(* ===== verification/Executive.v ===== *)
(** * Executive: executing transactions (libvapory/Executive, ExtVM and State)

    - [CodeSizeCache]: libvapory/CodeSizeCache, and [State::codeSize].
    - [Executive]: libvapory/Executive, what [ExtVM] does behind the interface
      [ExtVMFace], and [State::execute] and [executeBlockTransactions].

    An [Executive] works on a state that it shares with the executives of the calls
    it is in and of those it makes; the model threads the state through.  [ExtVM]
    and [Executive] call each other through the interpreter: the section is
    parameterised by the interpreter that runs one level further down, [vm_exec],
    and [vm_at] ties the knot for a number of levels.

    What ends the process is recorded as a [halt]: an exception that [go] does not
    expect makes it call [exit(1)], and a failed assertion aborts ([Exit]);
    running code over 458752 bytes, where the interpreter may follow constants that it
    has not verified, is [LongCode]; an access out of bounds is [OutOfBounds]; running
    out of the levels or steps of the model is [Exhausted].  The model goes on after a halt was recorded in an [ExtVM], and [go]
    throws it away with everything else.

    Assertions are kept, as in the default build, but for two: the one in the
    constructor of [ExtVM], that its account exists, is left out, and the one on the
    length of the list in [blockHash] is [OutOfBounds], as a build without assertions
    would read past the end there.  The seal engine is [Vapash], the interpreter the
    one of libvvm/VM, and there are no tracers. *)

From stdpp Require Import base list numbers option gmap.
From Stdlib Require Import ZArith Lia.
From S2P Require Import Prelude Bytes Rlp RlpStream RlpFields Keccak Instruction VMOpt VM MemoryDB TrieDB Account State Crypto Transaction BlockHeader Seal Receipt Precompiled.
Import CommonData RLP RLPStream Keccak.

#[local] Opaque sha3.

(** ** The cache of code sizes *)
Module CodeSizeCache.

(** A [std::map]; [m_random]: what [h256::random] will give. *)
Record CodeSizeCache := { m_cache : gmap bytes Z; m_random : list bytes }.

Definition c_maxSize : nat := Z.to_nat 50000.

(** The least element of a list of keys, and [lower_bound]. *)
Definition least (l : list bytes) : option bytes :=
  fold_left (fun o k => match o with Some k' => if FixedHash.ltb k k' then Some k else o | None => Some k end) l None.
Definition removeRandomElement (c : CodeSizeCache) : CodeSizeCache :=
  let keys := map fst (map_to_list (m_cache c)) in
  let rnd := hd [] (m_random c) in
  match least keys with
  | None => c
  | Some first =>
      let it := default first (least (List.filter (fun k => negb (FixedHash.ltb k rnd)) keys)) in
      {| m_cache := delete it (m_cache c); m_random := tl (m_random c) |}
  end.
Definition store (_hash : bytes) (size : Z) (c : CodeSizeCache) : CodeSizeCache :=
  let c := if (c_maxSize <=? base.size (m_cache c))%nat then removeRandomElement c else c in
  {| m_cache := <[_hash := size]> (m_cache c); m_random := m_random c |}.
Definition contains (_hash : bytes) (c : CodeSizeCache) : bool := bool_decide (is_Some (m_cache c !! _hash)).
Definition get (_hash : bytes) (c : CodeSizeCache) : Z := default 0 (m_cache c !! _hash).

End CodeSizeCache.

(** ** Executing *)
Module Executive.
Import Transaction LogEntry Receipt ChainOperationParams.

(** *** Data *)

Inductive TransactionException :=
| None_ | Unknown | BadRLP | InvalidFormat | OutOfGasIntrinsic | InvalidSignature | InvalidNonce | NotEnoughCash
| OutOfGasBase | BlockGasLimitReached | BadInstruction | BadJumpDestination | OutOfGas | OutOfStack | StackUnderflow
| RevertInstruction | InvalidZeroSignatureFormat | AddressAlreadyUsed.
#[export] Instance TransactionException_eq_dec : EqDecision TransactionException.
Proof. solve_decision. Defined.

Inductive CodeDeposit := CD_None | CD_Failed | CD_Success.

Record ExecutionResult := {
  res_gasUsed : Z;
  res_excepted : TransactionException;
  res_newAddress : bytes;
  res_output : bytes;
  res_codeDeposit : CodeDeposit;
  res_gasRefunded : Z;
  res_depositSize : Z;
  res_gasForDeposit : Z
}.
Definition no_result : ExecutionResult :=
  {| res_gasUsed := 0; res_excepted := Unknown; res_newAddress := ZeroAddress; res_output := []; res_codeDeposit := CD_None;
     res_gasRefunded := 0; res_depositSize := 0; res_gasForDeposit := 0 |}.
----------
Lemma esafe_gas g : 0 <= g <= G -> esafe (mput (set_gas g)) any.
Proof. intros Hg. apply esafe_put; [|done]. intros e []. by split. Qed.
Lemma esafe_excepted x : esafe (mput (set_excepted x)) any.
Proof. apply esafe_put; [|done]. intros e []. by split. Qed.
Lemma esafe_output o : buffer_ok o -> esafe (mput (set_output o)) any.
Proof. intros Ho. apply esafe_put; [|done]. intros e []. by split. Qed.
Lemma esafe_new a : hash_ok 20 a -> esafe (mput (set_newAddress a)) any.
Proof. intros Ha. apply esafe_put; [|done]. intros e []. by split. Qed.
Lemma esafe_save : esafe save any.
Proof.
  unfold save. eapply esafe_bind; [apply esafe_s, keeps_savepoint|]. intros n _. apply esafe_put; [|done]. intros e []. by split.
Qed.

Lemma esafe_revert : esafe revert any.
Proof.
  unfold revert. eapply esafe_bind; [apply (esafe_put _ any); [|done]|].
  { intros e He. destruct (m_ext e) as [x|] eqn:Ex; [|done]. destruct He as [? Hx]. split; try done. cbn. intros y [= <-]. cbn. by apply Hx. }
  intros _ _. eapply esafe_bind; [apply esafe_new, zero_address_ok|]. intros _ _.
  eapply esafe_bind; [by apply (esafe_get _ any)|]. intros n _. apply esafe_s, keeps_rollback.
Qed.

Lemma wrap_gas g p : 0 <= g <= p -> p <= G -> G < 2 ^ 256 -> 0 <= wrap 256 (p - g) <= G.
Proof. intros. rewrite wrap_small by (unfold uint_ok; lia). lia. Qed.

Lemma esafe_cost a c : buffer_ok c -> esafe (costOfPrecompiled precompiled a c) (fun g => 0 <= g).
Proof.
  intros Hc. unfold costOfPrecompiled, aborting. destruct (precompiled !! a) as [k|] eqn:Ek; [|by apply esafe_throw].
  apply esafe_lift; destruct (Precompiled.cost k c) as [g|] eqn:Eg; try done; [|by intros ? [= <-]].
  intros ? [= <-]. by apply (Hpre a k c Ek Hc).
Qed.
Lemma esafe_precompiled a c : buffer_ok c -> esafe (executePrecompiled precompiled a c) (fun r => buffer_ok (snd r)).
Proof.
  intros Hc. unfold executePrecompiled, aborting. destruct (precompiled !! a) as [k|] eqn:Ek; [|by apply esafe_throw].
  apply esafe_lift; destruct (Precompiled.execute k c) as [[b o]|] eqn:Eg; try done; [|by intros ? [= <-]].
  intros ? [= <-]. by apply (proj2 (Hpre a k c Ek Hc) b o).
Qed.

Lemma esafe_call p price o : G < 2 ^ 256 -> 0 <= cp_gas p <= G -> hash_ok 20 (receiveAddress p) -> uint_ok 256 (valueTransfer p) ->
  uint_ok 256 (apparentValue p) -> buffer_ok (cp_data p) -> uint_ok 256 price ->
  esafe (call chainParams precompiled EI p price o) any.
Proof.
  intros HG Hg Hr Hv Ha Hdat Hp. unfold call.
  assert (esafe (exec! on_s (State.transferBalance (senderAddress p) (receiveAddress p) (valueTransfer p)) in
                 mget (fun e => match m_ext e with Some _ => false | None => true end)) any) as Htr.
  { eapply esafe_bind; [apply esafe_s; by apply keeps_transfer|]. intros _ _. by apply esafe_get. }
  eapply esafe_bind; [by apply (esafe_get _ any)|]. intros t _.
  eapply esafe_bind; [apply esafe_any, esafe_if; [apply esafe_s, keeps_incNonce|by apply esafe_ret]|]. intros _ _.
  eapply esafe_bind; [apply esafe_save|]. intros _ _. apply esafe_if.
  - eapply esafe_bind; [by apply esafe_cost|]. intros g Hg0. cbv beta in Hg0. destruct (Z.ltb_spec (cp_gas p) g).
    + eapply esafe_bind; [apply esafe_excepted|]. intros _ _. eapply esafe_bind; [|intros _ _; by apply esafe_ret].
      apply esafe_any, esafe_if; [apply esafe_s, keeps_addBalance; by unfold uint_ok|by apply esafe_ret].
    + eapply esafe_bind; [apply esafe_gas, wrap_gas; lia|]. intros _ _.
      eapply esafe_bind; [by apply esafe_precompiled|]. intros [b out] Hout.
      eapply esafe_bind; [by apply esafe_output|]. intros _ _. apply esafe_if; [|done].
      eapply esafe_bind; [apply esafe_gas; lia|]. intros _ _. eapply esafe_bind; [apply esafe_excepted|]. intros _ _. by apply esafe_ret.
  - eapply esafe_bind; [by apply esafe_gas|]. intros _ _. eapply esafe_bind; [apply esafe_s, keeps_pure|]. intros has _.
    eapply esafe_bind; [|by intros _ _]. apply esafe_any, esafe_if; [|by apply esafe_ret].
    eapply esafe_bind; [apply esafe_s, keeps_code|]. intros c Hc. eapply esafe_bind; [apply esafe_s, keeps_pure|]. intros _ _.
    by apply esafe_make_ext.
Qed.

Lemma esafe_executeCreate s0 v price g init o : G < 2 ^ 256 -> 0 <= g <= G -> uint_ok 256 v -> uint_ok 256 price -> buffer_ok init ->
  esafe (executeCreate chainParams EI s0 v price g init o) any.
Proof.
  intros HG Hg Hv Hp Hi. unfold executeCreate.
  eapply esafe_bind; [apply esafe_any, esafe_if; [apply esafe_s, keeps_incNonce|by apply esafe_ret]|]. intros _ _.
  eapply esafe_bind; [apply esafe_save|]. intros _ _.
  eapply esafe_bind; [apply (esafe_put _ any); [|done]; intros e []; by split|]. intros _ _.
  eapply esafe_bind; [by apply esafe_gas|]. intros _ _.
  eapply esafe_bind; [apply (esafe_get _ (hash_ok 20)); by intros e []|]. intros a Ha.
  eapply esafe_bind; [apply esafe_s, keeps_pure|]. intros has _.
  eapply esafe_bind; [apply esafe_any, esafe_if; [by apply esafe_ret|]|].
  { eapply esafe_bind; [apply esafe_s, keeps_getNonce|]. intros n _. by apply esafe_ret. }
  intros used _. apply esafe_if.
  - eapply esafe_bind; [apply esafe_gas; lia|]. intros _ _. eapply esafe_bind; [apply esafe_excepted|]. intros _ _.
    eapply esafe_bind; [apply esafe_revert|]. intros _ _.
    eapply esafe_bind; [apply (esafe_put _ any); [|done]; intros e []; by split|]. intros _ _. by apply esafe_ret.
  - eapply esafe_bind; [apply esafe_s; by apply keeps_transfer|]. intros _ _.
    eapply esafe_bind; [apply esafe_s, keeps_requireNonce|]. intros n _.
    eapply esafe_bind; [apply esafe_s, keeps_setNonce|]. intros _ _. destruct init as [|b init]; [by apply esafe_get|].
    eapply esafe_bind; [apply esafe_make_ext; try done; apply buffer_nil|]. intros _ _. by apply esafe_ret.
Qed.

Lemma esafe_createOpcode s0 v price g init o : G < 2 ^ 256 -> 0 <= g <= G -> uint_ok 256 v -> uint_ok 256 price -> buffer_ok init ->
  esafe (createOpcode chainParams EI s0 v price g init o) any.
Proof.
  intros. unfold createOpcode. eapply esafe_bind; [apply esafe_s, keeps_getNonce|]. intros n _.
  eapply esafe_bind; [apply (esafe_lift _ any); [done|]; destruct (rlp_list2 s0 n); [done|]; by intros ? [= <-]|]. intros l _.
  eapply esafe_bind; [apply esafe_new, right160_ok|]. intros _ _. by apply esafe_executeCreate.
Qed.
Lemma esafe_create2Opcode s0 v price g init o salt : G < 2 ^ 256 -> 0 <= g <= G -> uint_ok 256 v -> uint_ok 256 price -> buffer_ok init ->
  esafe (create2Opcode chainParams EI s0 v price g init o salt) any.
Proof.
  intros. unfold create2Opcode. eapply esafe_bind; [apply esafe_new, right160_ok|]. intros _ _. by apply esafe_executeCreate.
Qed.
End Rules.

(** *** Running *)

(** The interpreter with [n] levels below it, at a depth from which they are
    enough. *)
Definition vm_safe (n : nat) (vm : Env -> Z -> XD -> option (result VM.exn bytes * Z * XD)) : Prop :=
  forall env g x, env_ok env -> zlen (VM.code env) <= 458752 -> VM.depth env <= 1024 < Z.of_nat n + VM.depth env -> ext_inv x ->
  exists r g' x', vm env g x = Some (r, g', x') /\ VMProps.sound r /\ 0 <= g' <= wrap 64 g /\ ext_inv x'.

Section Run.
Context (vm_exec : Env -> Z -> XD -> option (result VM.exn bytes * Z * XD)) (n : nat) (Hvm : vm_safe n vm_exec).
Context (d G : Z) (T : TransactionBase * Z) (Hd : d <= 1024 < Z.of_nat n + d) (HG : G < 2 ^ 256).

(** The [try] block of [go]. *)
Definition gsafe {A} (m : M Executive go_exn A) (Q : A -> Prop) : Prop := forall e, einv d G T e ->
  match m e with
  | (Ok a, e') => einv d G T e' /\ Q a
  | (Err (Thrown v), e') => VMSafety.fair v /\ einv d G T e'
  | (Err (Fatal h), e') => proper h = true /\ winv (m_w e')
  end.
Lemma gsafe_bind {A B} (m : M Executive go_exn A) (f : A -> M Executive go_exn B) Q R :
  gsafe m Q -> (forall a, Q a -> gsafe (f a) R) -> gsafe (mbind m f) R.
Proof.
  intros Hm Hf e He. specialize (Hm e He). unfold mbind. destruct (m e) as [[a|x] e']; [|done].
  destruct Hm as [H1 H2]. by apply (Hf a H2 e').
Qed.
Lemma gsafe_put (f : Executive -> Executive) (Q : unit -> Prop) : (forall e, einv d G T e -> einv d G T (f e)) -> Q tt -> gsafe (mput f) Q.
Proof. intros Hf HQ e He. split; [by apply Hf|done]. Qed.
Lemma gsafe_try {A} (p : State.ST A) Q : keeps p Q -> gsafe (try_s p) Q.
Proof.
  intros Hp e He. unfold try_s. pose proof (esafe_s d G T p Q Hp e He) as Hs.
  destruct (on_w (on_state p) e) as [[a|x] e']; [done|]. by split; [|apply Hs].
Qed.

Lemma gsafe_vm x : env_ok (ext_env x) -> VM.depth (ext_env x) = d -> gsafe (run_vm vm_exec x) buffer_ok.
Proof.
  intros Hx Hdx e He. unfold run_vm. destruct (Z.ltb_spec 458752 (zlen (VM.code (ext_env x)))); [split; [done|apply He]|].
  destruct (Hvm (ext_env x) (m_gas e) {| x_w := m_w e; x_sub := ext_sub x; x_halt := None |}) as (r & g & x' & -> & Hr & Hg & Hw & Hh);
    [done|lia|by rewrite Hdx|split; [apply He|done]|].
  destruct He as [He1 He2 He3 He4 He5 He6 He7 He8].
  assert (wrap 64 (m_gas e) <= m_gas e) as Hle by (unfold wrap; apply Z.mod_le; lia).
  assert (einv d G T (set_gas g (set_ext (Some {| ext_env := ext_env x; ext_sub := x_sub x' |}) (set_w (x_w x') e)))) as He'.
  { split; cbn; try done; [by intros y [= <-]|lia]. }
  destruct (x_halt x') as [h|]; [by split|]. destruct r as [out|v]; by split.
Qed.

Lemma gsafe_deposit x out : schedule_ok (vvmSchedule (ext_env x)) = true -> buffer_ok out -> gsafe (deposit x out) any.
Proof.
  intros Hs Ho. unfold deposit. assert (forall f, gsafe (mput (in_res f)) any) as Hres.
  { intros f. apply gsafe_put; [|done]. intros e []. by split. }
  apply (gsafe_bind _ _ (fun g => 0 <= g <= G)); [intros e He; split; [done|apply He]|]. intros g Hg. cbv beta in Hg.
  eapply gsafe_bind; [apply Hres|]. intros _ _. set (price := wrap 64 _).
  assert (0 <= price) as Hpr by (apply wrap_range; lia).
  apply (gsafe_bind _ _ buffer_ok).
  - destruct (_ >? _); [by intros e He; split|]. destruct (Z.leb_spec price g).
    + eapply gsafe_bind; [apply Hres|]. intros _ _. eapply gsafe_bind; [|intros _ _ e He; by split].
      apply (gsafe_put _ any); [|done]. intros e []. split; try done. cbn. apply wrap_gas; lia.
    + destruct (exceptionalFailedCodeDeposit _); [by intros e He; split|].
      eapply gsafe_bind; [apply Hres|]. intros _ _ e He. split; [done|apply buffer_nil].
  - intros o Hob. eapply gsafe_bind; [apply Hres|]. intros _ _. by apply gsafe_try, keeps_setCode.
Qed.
----------
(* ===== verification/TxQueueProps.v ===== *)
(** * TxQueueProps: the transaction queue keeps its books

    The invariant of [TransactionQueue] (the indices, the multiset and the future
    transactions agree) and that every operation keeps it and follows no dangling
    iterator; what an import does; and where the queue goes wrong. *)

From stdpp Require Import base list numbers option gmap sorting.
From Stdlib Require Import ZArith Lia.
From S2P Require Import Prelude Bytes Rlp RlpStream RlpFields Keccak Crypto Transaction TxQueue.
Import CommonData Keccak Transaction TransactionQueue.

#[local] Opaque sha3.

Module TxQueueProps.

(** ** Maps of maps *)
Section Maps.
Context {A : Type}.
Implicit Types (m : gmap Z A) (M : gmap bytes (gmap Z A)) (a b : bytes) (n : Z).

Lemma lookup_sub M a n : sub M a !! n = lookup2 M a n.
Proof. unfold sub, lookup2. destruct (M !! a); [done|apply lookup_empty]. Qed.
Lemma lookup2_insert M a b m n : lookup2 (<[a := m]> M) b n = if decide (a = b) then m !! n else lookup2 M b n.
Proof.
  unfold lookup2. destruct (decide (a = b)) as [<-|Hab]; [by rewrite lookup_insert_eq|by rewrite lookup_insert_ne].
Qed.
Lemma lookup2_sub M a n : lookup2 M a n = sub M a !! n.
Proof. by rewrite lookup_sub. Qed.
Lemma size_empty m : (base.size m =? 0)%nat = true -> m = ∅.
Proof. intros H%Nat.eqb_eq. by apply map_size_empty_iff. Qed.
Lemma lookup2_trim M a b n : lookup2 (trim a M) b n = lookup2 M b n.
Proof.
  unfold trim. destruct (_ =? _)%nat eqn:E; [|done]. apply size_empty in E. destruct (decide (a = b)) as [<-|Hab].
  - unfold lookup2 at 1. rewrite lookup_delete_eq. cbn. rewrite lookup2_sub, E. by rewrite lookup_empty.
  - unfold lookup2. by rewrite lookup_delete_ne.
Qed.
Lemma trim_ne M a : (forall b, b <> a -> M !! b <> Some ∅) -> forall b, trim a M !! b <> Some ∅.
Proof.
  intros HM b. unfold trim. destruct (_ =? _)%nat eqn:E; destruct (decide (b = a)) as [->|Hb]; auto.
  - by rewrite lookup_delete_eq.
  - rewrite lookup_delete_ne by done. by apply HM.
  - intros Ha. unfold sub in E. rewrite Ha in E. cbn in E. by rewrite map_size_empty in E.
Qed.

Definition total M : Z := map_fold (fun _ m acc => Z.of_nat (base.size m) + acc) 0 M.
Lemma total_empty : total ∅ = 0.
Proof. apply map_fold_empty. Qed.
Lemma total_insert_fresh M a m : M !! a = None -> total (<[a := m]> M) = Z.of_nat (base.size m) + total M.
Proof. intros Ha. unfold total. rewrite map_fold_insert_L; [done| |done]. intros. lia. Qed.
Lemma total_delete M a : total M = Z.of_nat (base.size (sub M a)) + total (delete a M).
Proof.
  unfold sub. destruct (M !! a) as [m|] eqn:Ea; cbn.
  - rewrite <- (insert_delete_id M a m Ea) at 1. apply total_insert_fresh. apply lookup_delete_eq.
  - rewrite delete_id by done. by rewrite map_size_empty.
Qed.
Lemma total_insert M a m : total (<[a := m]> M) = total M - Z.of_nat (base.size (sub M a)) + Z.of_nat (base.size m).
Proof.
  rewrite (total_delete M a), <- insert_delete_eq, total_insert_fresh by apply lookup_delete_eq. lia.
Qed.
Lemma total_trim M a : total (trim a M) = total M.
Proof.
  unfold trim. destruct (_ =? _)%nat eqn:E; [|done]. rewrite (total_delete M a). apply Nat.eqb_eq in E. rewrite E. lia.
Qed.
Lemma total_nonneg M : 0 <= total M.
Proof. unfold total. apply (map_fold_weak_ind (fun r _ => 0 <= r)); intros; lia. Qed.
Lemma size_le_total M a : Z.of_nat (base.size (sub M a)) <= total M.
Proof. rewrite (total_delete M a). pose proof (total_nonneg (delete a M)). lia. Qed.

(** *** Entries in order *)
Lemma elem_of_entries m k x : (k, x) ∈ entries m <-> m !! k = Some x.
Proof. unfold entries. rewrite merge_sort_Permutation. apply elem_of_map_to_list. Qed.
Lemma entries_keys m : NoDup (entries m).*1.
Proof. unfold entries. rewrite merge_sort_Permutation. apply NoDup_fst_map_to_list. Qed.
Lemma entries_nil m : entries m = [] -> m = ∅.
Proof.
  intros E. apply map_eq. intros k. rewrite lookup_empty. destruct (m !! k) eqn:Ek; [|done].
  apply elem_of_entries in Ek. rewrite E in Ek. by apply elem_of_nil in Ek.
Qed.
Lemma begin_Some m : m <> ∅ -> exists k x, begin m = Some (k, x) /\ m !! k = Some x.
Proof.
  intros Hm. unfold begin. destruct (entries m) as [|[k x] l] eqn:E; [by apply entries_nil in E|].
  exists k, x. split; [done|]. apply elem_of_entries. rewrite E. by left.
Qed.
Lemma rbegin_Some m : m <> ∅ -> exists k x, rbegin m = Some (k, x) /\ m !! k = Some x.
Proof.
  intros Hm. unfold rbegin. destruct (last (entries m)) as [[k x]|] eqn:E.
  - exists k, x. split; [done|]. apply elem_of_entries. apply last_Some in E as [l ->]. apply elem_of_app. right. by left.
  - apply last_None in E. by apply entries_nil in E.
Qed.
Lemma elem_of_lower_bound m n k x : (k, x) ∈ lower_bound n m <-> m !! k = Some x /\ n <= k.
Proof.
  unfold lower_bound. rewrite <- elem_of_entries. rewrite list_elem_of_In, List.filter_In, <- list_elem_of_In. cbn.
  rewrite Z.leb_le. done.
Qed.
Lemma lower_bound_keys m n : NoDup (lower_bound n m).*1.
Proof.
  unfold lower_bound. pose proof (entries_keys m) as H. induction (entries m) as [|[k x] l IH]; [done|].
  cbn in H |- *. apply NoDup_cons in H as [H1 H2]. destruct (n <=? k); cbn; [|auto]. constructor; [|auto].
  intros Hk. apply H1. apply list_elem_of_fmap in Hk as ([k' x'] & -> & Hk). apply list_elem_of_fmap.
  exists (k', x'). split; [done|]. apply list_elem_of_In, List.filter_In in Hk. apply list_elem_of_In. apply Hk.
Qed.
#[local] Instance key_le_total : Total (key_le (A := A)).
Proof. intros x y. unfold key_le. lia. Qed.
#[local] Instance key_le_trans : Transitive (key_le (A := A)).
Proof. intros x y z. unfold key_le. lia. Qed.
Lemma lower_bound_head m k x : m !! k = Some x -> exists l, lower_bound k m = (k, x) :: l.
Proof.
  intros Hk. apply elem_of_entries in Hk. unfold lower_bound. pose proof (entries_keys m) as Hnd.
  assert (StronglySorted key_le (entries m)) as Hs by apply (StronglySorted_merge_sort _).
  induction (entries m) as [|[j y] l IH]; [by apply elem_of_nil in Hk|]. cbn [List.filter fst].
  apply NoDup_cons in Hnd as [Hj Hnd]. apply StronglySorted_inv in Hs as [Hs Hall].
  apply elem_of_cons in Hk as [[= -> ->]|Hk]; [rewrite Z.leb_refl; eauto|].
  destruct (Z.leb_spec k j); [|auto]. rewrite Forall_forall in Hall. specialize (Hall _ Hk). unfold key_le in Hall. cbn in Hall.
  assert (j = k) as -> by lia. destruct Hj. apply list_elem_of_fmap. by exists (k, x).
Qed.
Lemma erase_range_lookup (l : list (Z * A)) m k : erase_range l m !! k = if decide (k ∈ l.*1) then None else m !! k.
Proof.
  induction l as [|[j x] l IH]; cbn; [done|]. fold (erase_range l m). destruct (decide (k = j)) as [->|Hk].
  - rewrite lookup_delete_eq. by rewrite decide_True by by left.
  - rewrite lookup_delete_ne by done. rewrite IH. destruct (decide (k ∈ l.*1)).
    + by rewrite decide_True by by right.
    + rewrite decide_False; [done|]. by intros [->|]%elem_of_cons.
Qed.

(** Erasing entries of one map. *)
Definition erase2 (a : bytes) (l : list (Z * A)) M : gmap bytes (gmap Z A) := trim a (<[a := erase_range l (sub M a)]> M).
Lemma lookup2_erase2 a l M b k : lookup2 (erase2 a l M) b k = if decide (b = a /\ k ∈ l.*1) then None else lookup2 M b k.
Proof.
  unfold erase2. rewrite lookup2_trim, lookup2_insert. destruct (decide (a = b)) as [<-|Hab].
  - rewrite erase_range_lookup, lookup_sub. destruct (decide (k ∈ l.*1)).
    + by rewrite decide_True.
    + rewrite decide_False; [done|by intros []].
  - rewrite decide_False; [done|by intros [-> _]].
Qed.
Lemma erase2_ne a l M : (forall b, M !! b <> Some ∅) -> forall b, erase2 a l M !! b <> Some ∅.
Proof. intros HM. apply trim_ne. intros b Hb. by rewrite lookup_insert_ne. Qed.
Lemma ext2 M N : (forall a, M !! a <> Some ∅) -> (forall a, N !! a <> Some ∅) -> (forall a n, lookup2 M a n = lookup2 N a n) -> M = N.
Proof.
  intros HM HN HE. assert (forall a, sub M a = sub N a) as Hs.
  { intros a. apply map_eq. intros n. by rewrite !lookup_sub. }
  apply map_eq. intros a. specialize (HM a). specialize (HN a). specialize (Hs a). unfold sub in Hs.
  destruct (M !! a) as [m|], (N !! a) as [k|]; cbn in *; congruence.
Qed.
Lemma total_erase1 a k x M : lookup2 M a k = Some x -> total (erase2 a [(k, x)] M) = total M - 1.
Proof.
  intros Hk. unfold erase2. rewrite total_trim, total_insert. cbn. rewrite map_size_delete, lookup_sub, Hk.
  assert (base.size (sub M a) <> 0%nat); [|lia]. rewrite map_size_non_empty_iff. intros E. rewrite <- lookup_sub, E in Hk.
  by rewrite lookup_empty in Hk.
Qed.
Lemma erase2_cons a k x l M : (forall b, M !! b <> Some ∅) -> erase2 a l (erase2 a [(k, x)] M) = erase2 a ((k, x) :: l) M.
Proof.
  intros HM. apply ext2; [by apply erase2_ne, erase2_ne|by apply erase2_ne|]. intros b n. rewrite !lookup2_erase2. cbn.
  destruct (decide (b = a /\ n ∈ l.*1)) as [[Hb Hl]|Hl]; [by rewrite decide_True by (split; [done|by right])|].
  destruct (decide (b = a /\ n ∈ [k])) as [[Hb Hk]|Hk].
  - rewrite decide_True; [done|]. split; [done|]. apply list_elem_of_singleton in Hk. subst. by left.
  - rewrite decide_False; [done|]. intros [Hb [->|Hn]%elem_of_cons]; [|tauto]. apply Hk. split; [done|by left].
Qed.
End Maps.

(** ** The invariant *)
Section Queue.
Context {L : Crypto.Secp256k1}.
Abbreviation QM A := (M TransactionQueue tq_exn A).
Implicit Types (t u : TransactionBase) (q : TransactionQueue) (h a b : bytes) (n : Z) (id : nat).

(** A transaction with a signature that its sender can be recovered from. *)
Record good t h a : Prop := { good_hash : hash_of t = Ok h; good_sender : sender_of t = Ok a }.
----------
Work instruction. Looking at the entries above, how many lines contain the word "constructor"? Answer with the number alone.

Written solution. 2